(Supplied information begins)
(** The client of a server, and the connection behind it. *)
Record LssClient (N : Type) := mkLssClient {
  lss_auth : Auth; lss_server_public_key : SecpPublicKey; lss_end : N }.

Arguments mkLssClient {N}.
Arguments lss_auth {N}.
Arguments lss_server_public_key {N}.
Arguments lss_end {N}.

Section LssClient.
Context {N : Type} `{!LightningStorage N} `{!EqDecision SecpPublicKey}.

(** A call of the client with the [From] conversion of its error. *)
Definition at_end {A : Type} (m : method N ClientError A) : method (LssClient N) ExtError A := fun self =>
  let '(n, r) := m self.(lss_end) in
  (mkLssClient self.(lss_auth) self.(lss_server_public_key) n, map_err ExtError_from r).

Definition LssClient_new (server_public_key : SecpPublicKey) (auth : Auth) : method N ExtError (Auth * SecpPublicKey) := fun n =>
  let '(n, r) := Client_get_info n in
  (n, '(pubkey, _) ← map_err ExtError_from r;
      rassert (bool_decide (pubkey = server_public_key)) ;;
      Ok (auth, server_public_key)).

Definition LssClient_put (mutations : Mutations) (client_hmac : list Z) : method (LssClient N) ExtError (list Z) :=
  self ← get_self;
  let kvs := (fun '(k, (version, value)) => (k, mkValue (as_i64 version) value)) <$> mutations in
  at_end (Client_put self.(lss_auth) kvs client_hmac).

Definition LssClient_get (key_prefix : string) (nonce : list Z) : method (LssClient N) ExtError (Mutations * list Z) :=
  self ← get_self;
  '(kvs, received_hmac) ← at_end (Client_get self.(lss_auth) key_prefix nonce);
  mret ((fun '(k, v) => (k, (as_u64 v.(v_version), v.(v_value)))) <$> kvs, received_hmac).

Definition LssClient_info : method (LssClient N) ExtError (string * SecpPublicKey) :=
  self ← get_self;
  '(server_public_key, version) ← at_end Client_get_info;
  call (rassert (bool_decide (self.(lss_server_public_key) = server_public_key))) ;;
  mret (version, server_public_key).

#[export] Instance LssClient_external : ExternalPersist (LssClient N) := {|
  ext_put := LssClient_put;
  ext_get := LssClient_get;
  ext_info := LssClient_info
|}.
End LssClient.
End Lss.

Arguments mkStorageServer {_ D}.
Arguments database {_ D}.
Arguments public_key {_ D}.
Arguments secret_key {_ D}.
Arguments mkLssClient {_ N}.
Arguments lss_auth {_ N}.
Arguments lss_server_public_key {_ N}.
Arguments lss_end {_ N}.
(Supplied information ends)
What to work on>
Write the material out again in its entirety, exactly as shown.

Response to the task>
(** The client of a server, and the connection behind it. *)
Record LssClient (N : Type) := mkLssClient {
  lss_auth : Auth; lss_server_public_key : SecpPublicKey; lss_end : N }.

Arguments mkLssClient {N}.
Arguments lss_auth {N}.
Arguments lss_server_public_key {N}.
Arguments lss_end {N}.

Section LssClient.
Context {N : Type} `{!LightningStorage N} `{!EqDecision SecpPublicKey}.

(** A call of the client with the [From] conversion of its error. *)
Definition at_end {A : Type} (m : method N ClientError A) : method (LssClient N) ExtError A := fun self =>
  let '(n, r) := m self.(lss_end) in
  (mkLssClient self.(lss_auth) self.(lss_server_public_key) n, map_err ExtError_from r).

Definition LssClient_new (server_public_key : SecpPublicKey) (auth : Auth) : method N ExtError (Auth * SecpPublicKey) := fun n =>
  let '(n, r) := Client_get_info n in
  (n, '(pubkey, _) ← map_err ExtError_from r;
      rassert (bool_decide (pubkey = server_public_key)) ;;
      Ok (auth, server_public_key)).

Definition LssClient_put (mutations : Mutations) (client_hmac : list Z) : method (LssClient N) ExtError (list Z) :=
  self ← get_self;
  let kvs := (fun '(k, (version, value)) => (k, mkValue (as_i64 version) value)) <$> mutations in
  at_end (Client_put self.(lss_auth) kvs client_hmac).

Definition LssClient_get (key_prefix : string) (nonce : list Z) : method (LssClient N) ExtError (Mutations * list Z) :=
  self ← get_self;
  '(kvs, received_hmac) ← at_end (Client_get self.(lss_auth) key_prefix nonce);
  mret ((fun '(k, v) => (k, (as_u64 v.(v_version), v.(v_value)))) <$> kvs, received_hmac).

Definition LssClient_info : method (LssClient N) ExtError (string * SecpPublicKey) :=
  self ← get_self;
  '(server_public_key, version) ← at_end Client_get_info;
  call (rassert (bool_decide (self.(lss_server_public_key) = server_public_key))) ;;
  mret (version, server_public_key).

#[export] Instance LssClient_external : ExternalPersist (LssClient N) := {|
  ext_put := LssClient_put;
  ext_get := LssClient_get;
  ext_info := LssClient_info
|}.
End LssClient.
End Lss.

Arguments mkStorageServer {_ D}.
Arguments database {_ D}.
Arguments public_key {_ D}.
Arguments secret_key {_ D}.
Arguments mkLssClient {_ N}.
Arguments lss_auth {_ N}.
Arguments lss_server_public_key {_ N}.
Arguments lss_end {_ N}.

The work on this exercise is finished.